START AVAILABLE DATA
(* ===== verification/Impair.v ===== *)
(** * The impaired wire

    [tools/cip_impair.c]: the process that forwards frames between two interfaces
    and, for CIP I/O frames only, drops, truncates, corrupts, delays, reorders,
    duplicates and replays them.  [WireFrame] has the part that looks into a
    frame.

    One [pump] is one direction with its own queue and counters; the two share
    nothing but [g_stop].  What a direction meets is a list of [round]s, one for
    each turn of its loop: the clock, what [select] and [recvfrom] return; the
    end of the list is the round in which [g_stop] is set.  The answers of
    [sendto] are a list too.  [rand_r] is the C library's, here any function from
    the seed to a number and the next seed.  The two
    [calloc] results are used unchecked by the source; here they are memory.

    The theorems: every frame seen is accounted for, forwarded or dropped, and
    nothing is sent that was not received; queue, ring and buffers are never
    overrun; a held frame leaves on time; with every knob at zero the wire is
    transparent.  A delay alone, however, reorders. *)

From Stdlib Require Import ZArith Lia Ascii.
From stdpp Require Import base list sorting strings tactics.
From S2P Require Import Prelude PlcTypes Config WireFrame.

Definition PENDING_MAX : Z := 512.
Definition REPLAY_KEEP : Z := 64.
Definition PACKET_OUTGOING : Z := 4.

Record knobs : Type := Knobs {
  k_delay_us : Z;
  k_jitter_us : Z;
  k_reorder_pct : Z;
  k_reorder_gap_us : Z;
  k_dup_pct : Z;
  k_replay_pct : Z;
  k_replay_age : Z;
  k_drop_pct : Z;
  k_trunc_pct : Z;
  k_corrupt_pct : Z
}.
#[export] Instance eta_knobs : Eta knobs := fun r =>
  Knobs (k_delay_us r) (k_jitter_us r) (k_reorder_pct r) (k_reorder_gap_us r)
    (k_dup_pct r) (k_replay_pct r) (k_replay_age r) (k_drop_pct r) (k_trunc_pct r)
    (k_corrupt_pct r).

(** [pending_t]; [p_data] is the first [len] bytes of [data], the others are never
    read. *)
Record pending : Type := Pending {
  p_due_us : Z;
  p_data : list Z
}.
#[export] Instance eta_pending : Eta pending := fun r =>
  Pending (p_due_us r) (p_data r).

Record dir : Type := Dir {
  di_rx_fd : Z;
  di_tx_fd : Z;
  di_tx_ifindex : Z;
  di_name : cstr;
  di_k : knobs;
  di_seed : Z;
  di_seen : Z;
  di_io_seen : Z;
  di_forwarded : Z;
  di_dropped : Z;
  di_delayed : Z;
  di_reordered : Z;
  di_duplicated : Z;
  di_replayed : Z;
  di_truncated : Z;
  di_corrupted : Z;
  di_tx_err : Z;
  di_last_errno : Z;
  di_max_hold_us : Z
}.
#[export] Instance eta_dir : Eta dir := fun r =>
  Dir (di_rx_fd r) (di_tx_fd r) (di_tx_ifindex r) (di_name r) (di_k r) (di_seed r)
    (di_seen r) (di_io_seen r) (di_forwarded r) (di_dropped r) (di_delayed r)
    (di_reordered r) (di_duplicated r) (di_replayed r) (di_truncated r) (di_corrupted r)
    (di_tx_err r) (di_last_errno r) (di_max_hold_us r).

(** What [sendto] will answer (zero or the error), and what it was asked to send
    on which interface. *)
Record wire : Type := Wire {
  wr_answers : list Z;
  wr_sent : list (Z * list Z)
}.
#[export] Instance eta_wire : Eta wire := fun r =>
  Wire (wr_answers r) (wr_sent r).

(** The local state of [pump]: the direction, the queue [q] up to [qn], and the
    ring [keep]. *)
Record pump_state : Type := PumpState {
  pm_dir : dir;
  pm_wire : wire;
  pm_q : list pending;
  pm_keep : list (list Z);
  pm_keep_n : Z;
  pm_keep_w : Z
}.
#[export] Instance eta_pump_state : Eta pump_state := fun r =>
  PumpState (pm_dir r) (pm_wire r) (pm_q r) (pm_keep r) (pm_keep_n r) (pm_keep_w r).

(** One turn of the loop: [now_us], the result of [select], and what [recvfrom]
    finds: the frame and its packet type, or an error. *)
Record round : Type := Round {
  rd_now : Z;
  rd_select : Z;
  rd_recv : option (list Z * Z)
}.
#[export] Instance eta_round : Eta round := fun r =>
  Round (rd_now r) (rd_select r) (rd_recv r).

Definition tx (d : dir) (w : wire) (buf : list Z) (len : Z) : dir * wire :=
  if len >? MAX_FRAME then (d, w)
  else
    let frame := fix_checksums (bslice 0 len buf) len in
    let err := default 0 (head (wr_answers w)) in
    let w := w <| wr_answers := tail (wr_answers w) |> <| wr_sent := wr_sent w ++ [(di_tx_ifindex d, frame)] |> in
    if err =? 0 then (d, w)
    else (d <| di_tx_err := u64 (di_tx_err d + 1) |> <| di_last_errno := err |>, w).
Lemma measures_snoc rpi tmo t0 ps q p c :
  0 <= rpi -> packet_ok q -> packet_ok p -> zlen ps + 2 < 2 ^ 64 ->
  measures rpi tmo t0 (ps ++ [q]) c -> measures rpi tmo t0 ((ps ++ [q]) ++ [p]) (record_packet rpi tmo t0 p.1 p.2 c).
Proof.
  intros Hrpi Hq Hp Hl (M1 & (ps' & q' & E & _ & M2 & M3) & M4 & M5 & M6 & M7 & M8 & M9 & M10 & M11 & M12 & M13 & M14 & M15).
  apply app_inj_tail in E as [<- <-]. pose proof (zlen_nonneg ps). pose proof (zlen_steps ps q) as Hs.
  assert (zlen (deltas (ps ++ [q])) = zlen ps) as Hd by (rewrite <- Hs; unfold deltas, zlen; by rewrite length_map).
  pose proof (most_missed_nonneg rpi (deltas (ps ++ [q]))).
  assert (c_packets c = zlen ps + 1) as Hc by (by rewrite M1, zlen_app).
  destruct (record_packet_fields rpi tmo t0 q p c) as (R1 & R2 & R3 & R4 & R5 & R6 & R7 & R8 & R9 & R10 & R11 & R12 & R13 & R14); try done; [lia|lia|].
  injection R2 as R2a R2b R2c. unfold measures. rewrite deltas_snoc. fold (delta_of (q, p)).
  rewrite R1, R3, R4, R6, R7, R8, R9, R10, R11, R12, R13, steps_snoc, gaps_snoc, foldr_min_snoc, foldr_max_snoc, most_missed_snoc, M1, M4, M5, M10.
  split; [by rewrite (zlen_app (ps ++ [q]))|]. split; [by exists (ps ++ [q]), p|]. do 2 (split; [done|]).
  split; [rewrite R5; apply measures_hist; [done|lia]|].
  do 3 (split; [apply bump_beyond; [done|lia]|]). split; [done|]. split; [apply bump_beyond; [done|lia]|].
  split; [by apply lost_snoc|]. do 2 (split; [apply bump_count; [done|lia]|]). rewrite R14.
  destruct (notable rpi (q, p)); [|by rewrite app_nil_r]. apply note_gap_largest; [apply u64_range|done].
Qed.

Lemma measures_first rpi tmo t0 id sip dip p :
  measures rpi tmo t0 [p] (record_packet rpi tmo t0 p.1 p.2 (conn_fresh id sip dip)).
Proof.
  unfold measures, most_missed, beyond. simpl. do 13 (split; [first [done | by exists [], p | by destruct (_ =? 0)]|]).
  exact largest_none.
Qed.

Lemma record_all_measures rpi_us tmo_us t0 id sip dip ps :
  0 <= rpi_us -> Forall packet_ok ps -> ps <> [] -> zlen ps < 2 ^ 64 ->
  measures rpi_us tmo_us t0 ps (record_all rpi_us tmo_us t0 (conn_fresh id sip dip) ps).
Proof.
  intros Hrpi Hps Hne Hlen. induction ps as [|p ps IH] using rev_ind; [done|]. unfold record_all. rewrite foldl_snoc.
  apply Forall_app in Hps as [Hps Hp]. apply Forall_inv in Hp. rewrite zlen_app in Hlen. change (zlen [p]) with 1 in Hlen.
  destruct ps as [|q ps _] using rev_ind; [apply measures_first|].
  pose proof Hps as Hq. apply Forall_app in Hq as [_ Hq%Forall_inv]. rewrite zlen_app in Hlen. change (zlen [q]) with 1 in Hlen.
  apply measures_snoc; try done; [lia|]. apply IH; [done|by destruct ps|rewrite zlen_app; change (zlen [q]) with 1; lia].
Qed.

(** ** The gaps as reported *)

Lemma elem_of_worst g top : g ∈ worst_gaps top <-> g ∈ top /\ g_delta_us g <> 0.
Proof.
  unfold worst_gaps. rewrite list_elem_of_In, List.filter_In, <- in_rev, <- list_elem_of_In.
  destruct (Z.eqb_spec (g_delta_us g) 0); simpl; intuition congruence.
Qed.

Lemma sorted_snoc (R : gap -> gap -> Prop) l x :
  StronglySorted R l -> (forall y, y ∈ l -> R y x) -> StronglySorted R (l ++ [x]).
Proof.
  induction 1 as [|y l Hs IH Hf]; intros Hx; simpl; [repeat constructor|]. constructor.
  - apply IH. intros z Hz. apply Hx. by right.
  - apply Forall_app. split; [done|]. constructor; [apply Hx; by left|constructor].
Qed.

Lemma worst_sorted top : StronglySorted gap_le top -> StronglySorted (flip gap_le) (worst_gaps top).
Proof.
  induction 1 as [|t top Hs IH Hf]; [constructor|]. unfold worst_gaps. cbn [rev]. rewrite List.filter_app. simpl.
  destruct (negb _); [|by rewrite app_nil_r]. apply sorted_snoc; [exact IH|].
  intros y [Hy _]%elem_of_worst. rewrite List.Forall_forall in Hf. apply Hf. by apply list_elem_of_In.
Qed.

(** [C40] A connection's record is what its packets say.  After any number of packets, up
    to the width of the counters, the extremes are those of the inter-arrival times,
    each bin of the histogram counts the times that fall into it, the lateness
    counters count the times beyond 1.5, 2 and 4 RPIs and beyond the connection
    timeout, the sequence counters count jumps, steps back and skipped numbers, and
    the twenty gaps kept are the largest of those worth noting, in order.  The report
    lists exactly those of them that are not zero, the largest first. *)
Theorem probe_measures_connection (rpi_us tmo_us t0 id sip dip : Z) (ps : list packet)
    (Hrpi : 0 <= rpi_us) (Hps : Forall packet_ok ps) (Hne : ps <> []) (Hlen : zlen ps < 2 ^ 64) :
  let c := record_all rpi_us tmo_us t0 (conn_fresh id sip dip) ps in
  let worst := cr_worst (report_conn rpi_us c) in
  measures rpi_us tmo_us t0 ps c /\
  StronglySorted (flip gap_le) worst /\ (forall g, g ∈ worst <-> g ∈ c_top c /\ g_delta_us g <> 0).
Proof.
  intros c worst. pose proof (record_all_measures rpi_us tmo_us t0 id sip dip ps Hrpi Hps Hne Hlen) as Hm. fold c in Hm.
  split; [done|]. split; [|intros g; apply elem_of_worst]. apply worst_sorted. unfold measures, largest in Hm. apply Hm.
Qed.
(** Online with 5, two scans held, online again with 6. *)
Definition held_outage : list (list Z) := [[0; 0]; [1; 5]; [2; 5]; [2; 5]; [1; 6]].

Lemma cipfs_pass_exact_witness :
  (cipfs_main 1 [player held_outage] "dev" "hold" false 5 (true, true) (0, 1000) ≫= fun r => Some r.1) = Some EXIT_SUCCESS /\
  failsafe_shown false false 1 held_outage.
Proof.
  destruct (cipfs_pass_exact 1 [player held_outage] "dev" "hold" false 5 (true, true) (0, 1000)
    (player held_outage) (Some (Adapter (Some player_vtbl) held_outage))
    (Caps 1 "dev" "ethernet-ip-scanner" 2 1 PLC_FAILSAFE_HOLD 5000 100000 1 0) (0, 1000) held_outage
    (Some (Adapter (Some player_vtbl) [])) (50000000, 1000)) as (code & Hmain & Hiff);
    [reflexivity|simpl; unfold PLC_IPC_MAX_FRAME_BYTES; lia|vm_compute; reflexivity|repeat constructor|lia|].
  assert (cipfs_main 1 [player held_outage] "dev" "hold" false 5 (true, true) (0, 1000) = Some (EXIT_SUCCESS, (50000000, 1000))) as E by (vm_compute; reflexivity).
  rewrite E in Hmain. assert (code = EXIT_SUCCESS) as -> by congruence. split; [rewrite E; reflexivity|]. exact (proj1 Hiff eq_refl).
Defined.

Lemma two_plc_pass_exact_witness : peer_shown 165 1 8 [1 :: frame 90 1 8; 1 :: frame 90 2 8].
Proof.
  apply (two_plc_pass_exact 165 1 8 [(PLC_OK, 1 :: frame 90 1 8); (PLC_ERR_TIMEOUT, 1 :: frame 90 2 8)]);
    [lia|lia|repeat constructor; vm_compute; repeat constructor; discriminate|vm_compute; reflexivity|vm_compute; reflexivity].
Defined.
Definition set_synapses (s : list string) (x : Neuron) : Neuron :=
  mkNeuron (membranePotential x) (firingThreshold x) (lastFired x) s (neurotransmitter x).

Definition set_membranePotential (p : R) (x : Neuron) : Neuron :=
  mkNeuron p (firingThreshold x) (lastFired x) (synapses x) (neurotransmitter x).

Definition NM : Type -> Type := M Network.

Definition Math_random : NM R :=
  fun n => (Returned (entropy n (drawn n)), set_drawn (S (drawn n)) n).

(** [this.neuralNetwork.get(id)] *)
Definition getNeuron (id : string) : NM (option Neuron) :=
  gets (fun n => map_get String.eqb id (neuralNetwork n)).

(** [this.qni.quantumNodes.get(id).element]: a [TypeError] on a missing id. *)
Definition elementOf (id : string) : NM Element :=
  fun n =>
    match map_get String.eqb id (qniNodes n) with
    | Some e => (Returned e, n)
    | None => (Threw TypeError, n)
    end.

(** [this.hebbianWeights.get(element)] *)
Definition getWeightMap (e : Element) : NM (option (list (string * R))) :=
  gets (fun n => map_get Nat.eqb e (hebbianWeights n)).

(** [weightMap.get(postNeuron)] on the weight map of [e]; a [TypeError] when
    that map is [undefined]. *)
Definition weightGet (e : Element) (postId : string) : NM (option R) :=
  fun n =>
    match map_get Nat.eqb e (hebbianWeights n) with
    | Some wm => (Returned (map_get String.eqb postId wm), n)
    | None => (Threw TypeError, n)
    end.

(** [weightMap.set(postNeuron, v)] on the weight map of [e]. *)
Definition weightSet (e : Element) (postId : string) (v : R) : NM unit :=
  fun n =>
    match map_get Nat.eqb e (hebbianWeights n) with
    | Some wm =>
        (Returned tt,
         set_hebbianWeights (map_set Nat.eqb e (map_set String.eqb postId v wm)) n)
    | None => (Threw TypeError, n)
    end.

(** [x || 0] *)
Definition orZero (x : option R) : R :=
  match x with
  | Some r => r
  | None => 0
  end.

(** [Math.max(0, Math.min(1, x))] *)
Definition clamp01 (x : R) : R := Rmax 0 (Rmin 1 x).

(** *** engine.js *)

(** [randomNeurotransmitter()]: [types[Math.floor(Math.random() * 3)]] *)
Definition randomNeurotransmitter : NM Neurotransmitter :=
  r <- Math_random ;;
  ret (if Rltb (r * 3) 1 then mkTransmitter glutamate (12/10)
       else if Rltb (r * 3) 2 then mkTransmitter GABA (-(8/10))
       else mkTransmitter dopamine (5/10)).
(** The name of a member object of a team listing, when it is a string. *)
Definition member_name (m : value) : option string :=
  match m with
  | VDict d => match assoc "name" d with
               | Some (VStr n) => Some n
               | _ => None
               end
  | _ => None
  end.

(** The response is a successful team listing whose member objects carry
    the names [names], in this order and with their repetitions. *)
Definition lists_members (r : Response) (names : list string) : Prop :=
  status_code r ≠ 404 ∧ ok r = true ∧
  ∃ d items, body r = Some (VDict d) ∧
             assoc "members" d = Some (VList items) ∧
             Forall2 (fun m n => member_name m = Some n) items names.

(** [serves srv st h page ps]: asked for the page with token [page] after
    the requests [h], the server serves the pages [ps] (the repositories
    and the token of each), every page but the last with a token. *)
Fixpoint serves (srv : Server) (st : State) (h : list Request)
         (page : value) (ps : list (list value * value)) : Prop :=
  match ps with
  | [] => False
  | p :: ps' =>
      page_of (srv h (images_request st page)) = Some p ∧
      match ps' with
      | [] => truthy p.2 = false
      | _ :: _ =>
          truthy p.2 = true ∧
          serves srv st (h ++ [images_request st page]) p.2 ps'
      end
  end.

(** The tokens of the requests that fetch the pages [ps], starting with
    the token [page]: each request carries the token of the page before. *)
Definition tokens_requested (page : value) (ps : list (list value * value))
  : list value :=
  take (length ps) (page :: (snd <$> ps)).

(** A member object as the registry lists it. *)
Definition member (n : string) : value :=
  VDict [("name", VStr n); ("kind", VStr "user"); ("is_robot", VBool false)].

Definition listing (names : list string) : Response :=
  mkResponse 200 "" (Some (VDict [("name", VStr "blue");
                                  ("members", VList (member <$> names))])).

(** A server that lists [names] for every team and accepts everything
    else. *)
Definition team_server (names : list string) : Server :=
  fun _ rq => match meth rq with
              | GET => listing names
              | _ => QuayScenario.empty_status 204
              end.

(** The [k]-th answer is the [k]-th of [pages], with a token on every page
    but the last. *)
Definition page_response (pages : list (list value)) (k : nat) : Response :=
  mkResponse 200 ""
    (Some (VDict ([("repositories", VList (default [] (pages !! k)))]
                  ++ (if (S k <? length pages)%nat
                      then [("next_page", VStr ("token" +:+ pretty (S k)))]
                      else [])))).

Definition pages_server (pages : list (list value)) : Server :=
  fun h _ => page_response pages (length h).

Definition repo (n : string) : value :=
  VDict [("namespace", VStr "acme"); ("name", VStr n)].

Definition three_pages : list (list value) :=
  [[repo "a"; repo "b"]; [repo "c"; repo "d"]; [repo "e"]].

(** A server whose every answer is a page that points to a next page. *)
Definition looping : Server :=
  fun _ _ => mkResponse 200 ""
               (Some (VDict [("repositories", VList [repo "a"]);
                             ("next_page", VStr "again")])).

(** Every answer of the server is a page with a next-page token. *)
Definition always_more (srv : Server) : Prop :=
  ∀ h rq, ∃ more next,
    page_of (srv h rq) = Some (more, next) ∧ truthy next = true.

(** The errors [list_images] can end with. *)
Definition list_images_error (e : exn) : Prop :=
  e = limit_error ∨
  (∃ r, ok r = false ∧ e = RequestsException_init r) ∨
  e = JSONDecodeError ∨
  e = AttributeError "object has no attribute 'get'" ∨
  e = TypeError "object is not iterable".

(** What a method that only checks the status of its one request does
    with the answer [r]. *)
Definition status_only (r : Response) : outcome unit :=
  if ok r then Ok tt else Raise (RequestsException_init r).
END AVAILABLE DATA
* **PROBLEM TO SOLVE**: Reply with nothing but the number of lines in the entries that include "postNeuron".

* **FINAL ANSWER**: 2